High neutron/gamma flux can be a significant source of noise, material damage, and thermal loads that will be detrimental or destructive to most current diagnostic systems. Requisite steady-state operation makes suppression of signal drift and calibration difficult or impossible while erosion and redeposition of plasma-facing components becomes significant. It is estimated that over 90% of the plasma facing surface needs to be used for neutron capture and tritium breeding to ensure an economical plant design. Current future detector designs are unlikely to survive the nuclear environment near the vacuum chamber so must be placed behind shielding several meters away from the first wall. Usage of optical and electronic relay components will be minimal or nonexistent due to their degradation in such proximity to the plasma. High radiation fluxes have been observed to cause debilitating embrittlement and transmutation, and opportunities to repair or replace these components will be rare.

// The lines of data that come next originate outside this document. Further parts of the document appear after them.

(** ** Odds *)
Lemma GetBetOdds_complementary_witness :
  let outcome o := GetBetOdds (leg_on ev1 o) ev1 rs1 true in
  ((outcome 1, outcome 2, outcome 3) = (win_odds (be_nHomeOdds ev1), lose_odds, lose_odds) \/
   (outcome 1, outcome 2, outcome 3) = (lose_odds, win_odds (be_nAwayOdds ev1), lose_odds) \/
   (outcome 1, outcome 2, outcome 3) = (lose_odds, lose_odds, win_odds (be_nDrawOdds ev1))) /\
  ((outcome 4, outcome 5) = (refund_odds, refund_odds) \/
   (outcome 4, outcome 5) = (win_odds (be_nSpreadHomeOdds ev1), lose_odds) \/
   (outcome 4, outcome 5) = (lose_odds, win_odds (be_nSpreadAwayOdds ev1))) /\
  ((outcome 6, outcome 7) = (refund_odds, refund_odds) \/
   (outcome 6, outcome 7) = (win_odds (be_nTotalOverOdds ev1), lose_odds) \/
   (outcome 6, outcome 7) = (lose_odds, win_odds (be_nTotalUnderOdds ev1))).
Proof. apply (GetBetOdds_complementary ev1 rs1); [apply ev1_settled|reflexivity]. Defined.

Definition ev_asian : CPeerlessBaseEventDB := ev1 <| be_nSpreadPoints := -75 |>.

Lemma GetBetOdds_asian_witness :
  GetBetOdds (leg_on ev_asian 4) ev_asian rs1 true =
    half_half (GetBetOdds (leg_on ev_asian 4) (with_spread ev_asian (toward_zero (be_nSpreadPoints ev_asian))) rs1 true)
              (GetBetOdds (leg_on ev_asian 4) (with_spread ev_asian (from_zero (be_nSpreadPoints ev_asian))) rs1 true).
Proof.
  assert (open_and_settled ev_asian rs1) as Hs by (split; simpl; lia).
  assert (Z.rem (be_nSpreadPoints ev_asian) 50 <> 0) as Hr by (vm_compute; congruence).
  assert (event_odds_ok ev_asian) as Ho by (unfold event_odds_ok, odds_ok, asian_max, BET_ODDSDIVISOR; simpl; lia).
  exact (GetBetOdds_asian ev_asian rs1 Hs Ho eq_refl Hr 4 (or_introl eq_refl)).
Defined.

Definition ev_closed : CPeerlessBaseEventDB := ev1 <| be_nHomeOdds := 0 |>.

Lemma GetBetOdds_closed_market_witness : GetBetOdds leg1 ev_closed rs1 true = refund_odds.
Proof. apply (GetBetOdds_closed_market leg1 ev_closed rs1); vm_compute; congruence. Defined.

Definition frs1 : CFieldResultDB := {| frs_nEventId := 4; frs_nResultType := 1; frs_contendersResults := {[ 7 := 1 ]} |}.

Lemma GetBetOdds_field_nested_witness :
  let c := contender (fev_contenders fev1) (fleg_nContenderId fleg1) in
  let bet o := GetBetOdds_field {| fleg_nEventId := fleg_nEventId fleg1; fleg_nOutcome := o;
                                   fleg_nContenderId := fleg_nContenderId fleg1 |} fev1 frs1 in
  (bet 1, bet 2, bet 3) ∈
    [(lose_odds, lose_odds, lose_odds);
     (lose_odds, lose_odds, win_odds (ci_nShowOdds c));
     (lose_odds, win_odds (ci_nPlaceOdds c), win_odds (ci_nShowOdds c));
     (win_odds (ci_nOutrightOdds c), win_odds (ci_nPlaceOdds c), win_odds (ci_nShowOdds c))] /\
  (frs_contendersResults frs1 !! fleg_nContenderId fleg1 = None ->
   (bet 1, bet 2, bet 3) = (lose_odds, lose_odds, lose_odds)).
Proof. apply (GetBetOdds_field_nested fleg1 fev1 frs1). vm_compute. congruence. Defined.

Lemma CalculateEffectiveOdds_spec_witness :
  CalculateEffectiveOdds 20000 = BET_ODDSDIVISOR + ((20000 - BET_ODDSDIVISOR) * 94) `div` 100 /\
  BET_ODDSDIVISOR <= CalculateEffectiveOdds 20000 <= 20000 /\
  CalculateEffectiveOdds 20000 <= CalculateEffectiveOdds 30000.
Proof. apply (CalculateEffectiveOdds_spec 20000 30000); vm_compute; congruence. Defined.

Lemma CalculatePayoutBurnAmounts_conserves_witness :
  exists payout burn, CalculatePayoutBurnAmounts (100 * COIN) 20000 = (true, payout, burn) /\
    payout + burn = (100 * COIN * 20000) `div` BET_ODDSDIVISOR /\
    100 * COIN <= payout /\ 0 <= burn /\
    burn * (1000 * BET_ODDSDIVISOR) <= 100 * COIN * (20000 - BET_ODDSDIVISOR) * 60 + 1000 * BET_ODDSDIVISOR.
Proof.
  apply (CalculatePayoutBurnAmounts_conserves (100 * COIN) 20000); [reflexivity|].
  vm_compute. split; congruence.
Defined.

(** ** Checking *)
Lemma CheckBettingTx_bet_witness :
  CheckBettingTx net view_open (Some (PeerlessBetTx pbt1)) (100 * COIN) false 100 = true <->
  100 < Spork20 net /\
  MinBetPayoutRange (BetCommon.Params net) * COIN <= 100 * COIN <= MaxBetPayoutRange (BetCommon.Params net) * COIN /\
  leg_open net view_open pbt1 false.
Proof. apply (CheckBettingTx_bet net view_open pbt1 (100 * COIN) false 100). vm_compute. congruence. Defined.

Definition parlay1 : CPeerlessParlayBetTx := {| ppb_legs := [pbt1] |}.

Lemma CheckBettingTx_parlay_witness :
  CheckBettingTx net view_open (Some (PeerlessParlayBetTx parlay1)) (100 * COIN) false 100 = true <->
  100 < Spork20 net /\
  Z.of_nat (length (ppb_legs parlay1)) <= MaxParlayLegs (BetCommon.Params net) /\
  MinBetPayoutRange (BetCommon.Params net) * COIN <= 100 * COIN <= nMaxBetPayoutRange (BetCommon.Params net) * COIN /\
  NoDup (pb_nEventId <$> ppb_legs parlay1) /\
  Forall (fun leg => leg_open net view_open leg true) (ppb_legs parlay1).
Proof. apply (CheckBettingTx_parlay net view_open parlay1 (100 * COIN) false 100). vm_compute. congruence. Defined.

Definition fbt1 : CFieldBetTx := {| fb_nEventId := 4; fb_nOutcome := 1; fb_nContenderId := 7 |}.

Lemma CheckBettingTx_field_witness :
  CheckBettingTx net view_open (Some (FieldBetTx fbt1)) (100 * COIN) false 100 = true <->
  100 < Spork20 net /\ v4_active net = true /\
  MinBetPayoutRange (BetCommon.Params net) * COIN <= 100 * COIN <= MaxBetPayoutRange (BetCommon.Params net) * COIN /\
  field_leg_open view_open fbt1 false.
Proof.
  apply (CheckBettingTx_field net view_open fbt1 {| fpb_legs := [fbt1] |} (100 * COIN) false 100).
  vm_compute. congruence.
Defined.

Definition result_tx1 : CBettingTx :=
  PeerlessResultTx {| pr_nEventId := 1; pr_nResultType := 1; pr_nHomeScore := 200; pr_nAwayScore := 100 |}.

Lemma CheckBettingTx_oracle_only_witness : CheckBettingTx net view_open (Some result_tx1) 0 false 100 = false.
Proof. apply (CheckBettingTx_oracle_only net view_open result_tx1 0 100); [vm_compute; congruence|reflexivity]. Defined.

Lemma CheckBettingTx_creates_witness : is_Some (events view_open !! 1) /\ results view_open !! 1 = None.
Proof.
  apply (CheckBettingTx_creates net view_open result_tx1 0 true 100); [vm_compute; congruence|vm_compute; reflexivity].
Defined.

(** The same first betting output, and a second one in one of the two. *)
Definition out1 : CTxOut := {| nValue := 100 * COIN; scriptPubKey := OP_RETURN :: 8 :: [66; 1; 3; 1; 0; 0; 0; 1] |}.

Definition tx2 : CTransaction := {| tx_hash := 9; tx_vin := tx_vin tx1; tx_vout := [out1; out1] |}.

Lemma CheckBettingTx_first_output_witness :
  CheckBettingTx_tx net view_open tx1 100 = CheckBettingTx_tx net view_open tx2 100.
Proof.
  apply (CheckBettingTx_first_output net view_open tx1 tx2 100 [] out1 [] [out1]);
    [reflexivity|reflexivity|reflexivity|vm_compute; reflexivity|constructor|vm_compute; eauto].
Defined.




(** ** Processing *)
Lemma ProcessPeerlessBet_records_witness :
  exists e',
    ProcessPeerlessBet view_open ctx1 view_open pbt1 = Some
      (view_open <| undos := <[UndoTxKey (cx_bettingTxId ctx1) :=
              UndoVector [undo_of ctx1 (UndoPeerlessEvent xev1)]]> (undos view_open) |>
         <| events := <[pb_nEventId pbt1 := e']> (events view_open) |>
         <| bets := <[bet_key ctx1 := CPeerlessBetDB_new (cx_betAmount ctx1) (cx_address ctx1)
              [{| leg_nEventId := pb_nEventId pbt1; leg_nOutcome := pb_nOutcome pbt1 |}]
              [ee_base xev1] (cx_blockTime ctx1)]> (bets view_open) |>) /\
    ee_base e' = ee_base xev1 /\
    outcome_bets e' = outcome_bets xev1 + match OutcomeType_of (pb_nOutcome pbt1) with Some _ => 1 | None => 0 end.
Proof.
  apply (ProcessPeerlessBet_records view_open ctx1 view_open pbt1 xev1 xev1);
    [reflexivity|reflexivity|repeat constructor; simpl; lia|reflexivity|reflexivity].
Defined.

(** A parlay on the open event and on one the global view does not have. *)
Definition parlay2 : CPeerlessParlayBetTx := {| ppb_legs := [pbt1; {| pb_nEventId := 2; pb_nOutcome := 1 |}] |}.

Definition processed2 : CBettingsView :=
  match ProcessPeerlessParlayBet view_open ctx1 view_open parlay2 with Some v => v | None => view_open end.

Lemma ProcessPeerlessParlayBet_records_witness :
  exists legs locked,
    bets processed2 = <[bet_key ctx1 := CPeerlessBetDB_new (cx_betAmount ctx1) (cx_address ctx1) legs locked
                                (cx_blockTime ctx1)]> (bets view_open) /\
    length legs = length (ppb_legs parlay2) /\
    locked = omap (locked_event view_open (events view_open)) legs /\
    (length locked = length legs <->
     Forall (fun l => is_Some (events view_open !! pb_nEventId l) /\ is_Some (events view_open !! pb_nEventId l))
       (ppb_legs parlay2)).
Proof.
  apply (ProcessPeerlessParlayBet_records view_open ctx1 view_open parlay2 processed2);
    [reflexivity|done|reflexivity|vm_compute; reflexivity].
Defined.

Lemma UndoEventZeroingOdds_gaps_witness :
  (exists v1 v2,
     ProcessEventZeroingOdds net ctx1 view_open {| pez_vEventIds := [1; 1] |} = Some v1 /\
     UndoEventZeroingOdds net (ux_of ctx1) v1 {| pez_vEventIds := [1; 1] |} = (v2, true) /\
     events v2 !! 1 = Some (xev1 <| ee_base ::= zero_event_odds |>)) /\
  ProcessEventZeroingOdds net ctx1 view_open {| pez_vEventIds := [] |} = Some view_open /\
  (UndoEventZeroingOdds net (ux_of ctx1) view_open {| pez_vEventIds := [] |}).2 = false.
Proof. apply (UndoEventZeroingOdds_gaps net ctx1 view_open 1 xev1); reflexivity. Defined.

The need for relay optics can be eliminated by using metallic antennas and waveguides, which can be used to capture and transmit signals up to about 2 THz. Fusion experiments around the world have employed antennas and transmission lines for microwave diagnostics for decades, and experience shows that these solutions are robust and long-lasting. Conventional microwave techniques have demonstrated reliable measurements of the plasma such as electron temperature, electron density, and energetic ion population, all crucial plasma measurements in any commercial device. Emerging techniques are also showing promise for extracting plasma shape, plasma position, and D/T ratio. This talk will discuss critical considerations and some recent developments for microwave-based commercial fusion diagnostics.